# [Stored data entries]
------------------------------------------------------------
(* ===== verification/CuckooIter.v ===== *)
(** * CuckooIter: the range-based loop over a cuckoo table *)
From stdpp Require Import base gmap list numbers.
From Stdlib Require Import ZArith Lia.
From S2P Require Import Prelude Cuckoo CuckooSlots CuckooSpace CuckooProofs CuckooOps CuckooCreate CuckooTable CuckooCount.

Section iter.
Context {K V : Type} `{Countable K, !CuckooTypes K V, !CuckooLaws K V}.
Context (s : CuckooMap K V) (nb n : Z) (S : slots) (P : gmap K Z) (F : list Z) (Hr : cuckoo_rep s nb n S P F).

(** The iterator at slot [p mod 4] of bucket [p / 4]. *)
Definition it_at (p : Z) : iterator := mk_iterator (p / 4) (p mod 4).
Definition slot_at (p : Z) : Z * Z := S (p / 4) (p mod 4).

Lemma nb_pos : 0 < nb.
Proof. apply pow2_pos, (lo_pow _ _ _ (cr_layout _ _ _ _ _ _ Hr)). Qed.

Lemma cell_at p : 0 <= p < 4 * nb -> cell nb (p / 4) (p mod 4).
Proof. intros Hp. pose proof (Z.mod_pos_bound p 4 ltac:(lia)). split; [|done]. pose proof (Z.div_mod p 4 ltac:(lia)). lia. Qed.

Lemma advance_at p : 0 <= p -> advance (it_at p) = it_at (p + 1).
Proof.
  intros Hp. unfold advance, it_at, kEntriesPerBucket. cbn [bucket_idx_ slot_idx_].
  pose proof (Z.mod_pos_bound p 4 ltac:(lia)). pose proof (Z.div_mod p 4 ltac:(lia)) as E.
  destruct (Z.eqb_spec (p mod 4 + 1) 4) as [E4|Hne].
  - assert (p + 1 = (p / 4 + 1) * 4) as -> by lia. by rewrite Z.div_mul, Z.mod_mul by lia.
  - f_equal; [apply (Z.div_unique _ _ _ (p mod 4 + 1)); lia|apply (Z.mod_unique _ _ (p / 4)); lia].
Qed.

(** The slots in use from position [p] on. *)
Definition live_from (p : Z) : list Z := filter (fun q => fst (slot_at q) <> 0) (seqZ p (4 * nb - p)).

Lemma live_from_end : live_from (4 * nb) = [].
Proof. unfold live_from. by rewrite Z.sub_diag. Qed.

Lemma live_from_step p :
  p < 4 * nb -> live_from p = if decide (fst (slot_at p) <> 0) then p :: live_from (p + 1) else live_from (p + 1).
Proof.
  intros Hp. unfold live_from. rewrite seqZ_cons, list.filter_cons by lia.
  replace (Z.pred (4 * nb - p)) with (4 * nb - (p + 1)) by lia. done.
Qed.

Lemma skip_empty_runs fuel p :
  0 <= p <= 4 * nb -> 4 * nb - p < Z.of_nat fuel ->
  exists q, runs (skip_empty fuel (it_at p)) s (it_at q) s /\ p <= q <= 4 * nb /\ live_from p = live_from q
    /\ (q = 4 * nb \/ fst (slot_at q) <> 0).
Proof.
  revert p. induction fuel as [|fuel IH]; intros p Hp Hf; [lia|]. cbn [skip_empty]. unfold runs.
  rewrite (bind_runs _ _ _ _ _ (runs_gets _ _)), (lo_nb _ _ _ (cr_layout _ _ _ _ _ _ Hr)). cbn [bucket_idx_ slot_idx_ it_at].
  pose proof nb_pos. destruct (Z.ltb_spec (p / 4) nb) as [Hlt|Hge].
  - assert (p < 4 * nb) as Hpl by (pose proof (Z.div_mod p 4 ltac:(lia)); pose proof (Z.mod_pos_bound p 4 ltac:(lia)); lia).
    destruct (cell_at p ltac:(lia)) as [Hb Hi].
    rewrite (bind_runs _ _ _ _ _ (hash_value_runs _ _ _ (cr_sees _ _ _ _ _ _ Hr) _ _ Hb Hi)). fold (slot_at p).
    destruct (Z.eqb_spec (fst (slot_at p)) 0) as [E|Hne].
    + destruct (IH (p + 1)) as (q & R & Hq & El & Hend); [lia|lia|]. fold (it_at p). rewrite advance_at by lia.
      exists q. split; [exact R|]. split; [lia|]. rewrite live_from_step by lia. rewrite decide_False by tauto. done.
    + exists p. split; [done|]. split; [lia|]. auto.
  - exists p. split; [done|]. assert (p = 4 * nb) as ->; [|split; [lia|auto]].
    pose proof (Z.div_le_upper_bound p 4 nb ltac:(lia) ltac:(lia)). pose proof (Z.div_mod p 4 ltac:(lia)).
    pose proof (Z.mod_pos_bound p 4 ltac:(lia)). lia.
Qed.

Definition entry_at (p : Z) : option (Entry K V) := entry_mem s !! Z.to_nat (snd (slot_at p)).

Lemma it_at_eq p q : iterator_eq (it_at p) (it_at q) = (p =? q).
Proof.
  unfold iterator_eq, it_at. cbn [bucket_idx_ slot_idx_].
  pose proof (Z.div_mod p 4 ltac:(lia)) as Ep. pose proof (Z.div_mod q 4 ltac:(lia)) as Eq.
  destruct (Z.eqb_spec p q) as [->|Hne]; [by rewrite !Z.eqb_refl|].
  destruct (Z.eqb_spec (p / 4) (q / 4)), (Z.eqb_spec (p mod 4) (q mod 4)); try done. exfalso. congruence.
Qed.

Lemma live_entry_at p : 0 <= p < 4 * nb -> fst (slot_at p) <> 0 -> exists k v, entry_at p = Some (mk_entry k v) /\ P !! k = Some (snd (slot_at p)).
Proof.
  intros Hp Hl. destruct (rep_live _ _ _ _ _ _ Hr _ _ (cell_at p Hp) Hl) as (k & v & HP & _ & E). by exists k, v.
Qed.

Lemma iterate_runs big fuel q :
  4 * nb < Z.of_nat big -> (fuel <= big)%nat -> 0 <= q <= 4 * nb -> q = 4 * nb \/ fst (slot_at q) <> 0 ->
  4 * nb - q < Z.of_nat fuel ->
  exists es, runs (iterate fuel (it_at q) (it_at (4 * nb))) s es s /\ Some <$> es = entry_at <$> live_from q.
Proof.
  intros Hbig. revert q. induction fuel as [|fuel IH]; intros q Hfb Hq Hend Hf; [lia|]. cbn [iterate]. rewrite it_at_eq. unfold runs.
  destruct (Z.eqb_spec q (4 * nb)) as [->|Hne].
  { exists []. split; [done|]. by rewrite live_from_end. }
  destruct Hend as [?|Hl]; [done|]. destruct (cell_at q ltac:(lia)) as [Hb Hi].
  destruct (live_entry_at q ltac:(lia) Hl) as (k & v & Ee & _).
  rewrite (bind_runs _ _ _ _ _ (entry_index_runs _ _ _ (cr_sees _ _ _ _ _ _ Hr) _ _ Hb Hi)).
  rewrite (bind_runs _ _ _ _ _ (get_entry_runs s _ _ Ee)). unfold iterator_next. rewrite advance_at by lia.
  destruct (skip_empty_runs (Datatypes.S fuel) (q + 1)) as (q' & R & Hq' & El & Hend); [lia|lia|].
  destruct (IH q') as (es & Res & Hes); [lia|lia|done|lia|].
  exists (mk_entry k v :: es). rewrite (bind_runs _ _ _ _ _ R), (bind_runs _ _ _ _ _ Res). split; [done|].
  rewrite live_from_step, decide_True, El by (done || lia). cbn [fmap list_fmap]. f_equal; [by rewrite Ee|]. exact Hes.
Qed.

(** The positions in use stand for the keys, each once. *)
Lemma live_keys p : p ∈ live_from 0 <-> 0 <= p < 4 * nb /\ fst (slot_at p) <> 0.
Proof. unfold live_from. rewrite list_elem_of_filter, elem_of_seqZ. intuition lia. Qed.

Lemma live_entries_permutation es :
  Some <$> es = entry_at <$> live_from 0 -> es ≡ₚ (fun kv => mk_entry (fst kv) (snd kv)) <$> map_to_list (contents s P).
Proof.
  intros Hes. apply NoDup_Permutation.
  - apply (NoDup_fmap_1 Some). rewrite Hes. apply NoDup_fmap_2_strong.
    + intros p q [Hp Hlp]%live_keys [Hq Hlq]%live_keys E.
      destruct (live_entry_at p Hp Hlp) as (k & v & E1 & HP1), (live_entry_at q Hq Hlq) as (k' & v' & E2 & HP2).
      rewrite E1, E2 in E. injection E as <- _. rewrite HP1 in HP2. injection HP2 as E.
      destruct (sr_unique _ _ _ (cr_slots _ _ _ _ _ _ Hr) _ _ _ _ (cell_at p Hp) (cell_at q Hq) Hlp Hlq (eq_sym E)) as [H1 H2].
      pose proof (Z.div_mod p 4 ltac:(lia)). pose proof (Z.div_mod q 4 ltac:(lia)). congruence.
    + unfold live_from. apply list.NoDup_filter, NoDup_seqZ.
  - apply (NoDup_fmap_2_strong _ (map_to_list _)); [|apply NoDup_map_to_list].
    intros [k v] [k' v'] _ _. cbn. by intros [= -> ->].
  - intros [k v].
    assert (mk_entry k v ∈ es <-> Some (mk_entry k v) ∈ entry_at <$> live_from 0) as ->.
    { rewrite <- Hes, list_elem_of_fmap. split; [by exists (mk_entry k v)|by intros (e & [= ->] & ?)]. }
    rewrite !list_elem_of_fmap. split.
    + intros (p & E & [Hp Hl]%live_keys). destruct (live_entry_at p Hp Hl) as (k' & v' & E' & HP). rewrite E' in E. injection E as <- <-.
      exists (k, v). split; [done|]. apply elem_of_map_to_list. rewrite contents_lookup, HP. cbn. fold (entry_at p). by rewrite E'.
    + intros ([k' v'] & [= -> ->] & HM). apply elem_of_map_to_list in HM. rewrite contents_lookup in HM.
      destruct (P !! k') as [x|] eqn:HP; [|done]. cbn in HM.
      destruct (sr_key _ _ _ (cr_slots _ _ _ _ _ _ Hr) k' x HP) as (b & i & [Hb Hi] & E).
      destruct (cr_entries _ _ _ _ _ _ Hr k' x HP) as (_ & v & Ee). rewrite Ee in HM. injection HM as <-.
      assert (slot_at (4 * b + i) = (Hash k', x)) as Es.
      { unfold slot_at. rewrite <- E. f_equal; [symmetry; apply (Z.div_unique _ _ _ i); lia|symmetry; apply (Z.mod_unique _ _ b); lia]. }
      exists (4 * b + i). split; [unfold entry_at; by rewrite Es|]. apply live_keys. split; [lia|]. rewrite Es. apply Hash_nonzero.
Qed.

Lemma range_for_runs fuel :
  4 * nb < Z.of_nat fuel ->
  exists es, runs (range_for fuel) s es s /\ es ≡ₚ (fun kv => mk_entry (fst kv) (snd kv)) <$> map_to_list (contents s P).
Proof.
  intros Hf. pose proof nb_pos as Hnb. destruct (skip_empty_runs fuel 0) as (q & R & Hq & El & Hend); [lia|lia|].
  destruct (skip_empty_runs fuel (4 * nb)) as (q' & R' & Hq' & _); [lia|lia|]. assert (q' = 4 * nb) as -> by lia.
  destruct (iterate_runs fuel fuel q Hf) as (es & Res & Hes); [lia|lia|done|lia|].
  exists es. split; [|apply live_entries_permutation; by rewrite El].
  assert (it_at (4 * nb) = mk_iterator nb 0) as E by (unfold it_at; rewrite (Z.mul_comm 4 nb), Z.div_mul, Z.mod_mul by lia; done).
  unfold runs, range_for, begin, end_, iterator_at. change (mk_iterator 0 0) with (it_at 0).
  rewrite (bind_runs _ _ _ _ _ R), bind_assoc, (bind_runs _ _ _ _ _ (runs_gets _ _)), (lo_nb _ _ _ (cr_layout _ _ _ _ _ _ Hr)).
  rewrite <- E, (bind_runs _ _ _ _ _ R'). exact Res.
Qed.
End iter.

(** C35: a range-based loop over the table ends, and visits each key of the map
    exactly once, with its value. *)
Theorem range_for_visits_all {K V} `{Countable K, !CuckooTypes K V, !CuckooLaws K V} fuel (s : CuckooMap K V) nb n M :
  is_map s nb n M -> 4 * nb < Z.of_nat fuel ->
  exists es, runs (range_for fuel) s es s /\ es ≡ₚ (fun kv => mk_entry (fst kv) (snd kv)) <$> map_to_list M.
Proof. intros (S & P & F & Hr & <-) Hf. by eapply range_for_runs. Qed.

Lemma range_for_visits_all_witness :
  exists s : CuckooMap Z Z, is_map s 2 8 {[5 := 50]} /\ runs (range_for 9) s [mk_entry 5 50] s.
Proof.
  destruct small_table_5 as (s & Hm). exists s. split; [done|].
  destruct (range_for_visits_all 9 s 2 8 {[5 := 50]} Hm) as (es & R & Hes); [lia|].
  rewrite map_to_list_singleton in Hes. apply Permutation_singleton_r in Hes as ->. exact R.
Defined.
------------------------------------------------------------
# [Exercise goal]
Wherever the string "Hend" appears in the entries above, return the line it appears on.

# [Result for this exercise]
    + destruct (IH (p + 1)) as (q & R & Hq & El & Hend); [lia|lia|]. fold (it_at p). rewrite advance_at by lia.
  intros Hbig. revert q. induction fuel as [|fuel IH]; intros q Hfb Hq Hend Hf; [lia|]. cbn [iterate]. rewrite it_at_eq. unfold runs.
  destruct Hend as [?|Hl]; [done|]. destruct (cell_at q ltac:(lia)) as [Hb Hi].
  destruct (skip_empty_runs (Datatypes.S fuel) (q + 1)) as (q' & R & Hq' & El & Hend); [lia|lia|].
  intros Hf. pose proof nb_pos as Hnb. destruct (skip_empty_runs fuel 0) as (q & R & Hq & El & Hend); [lia|lia|].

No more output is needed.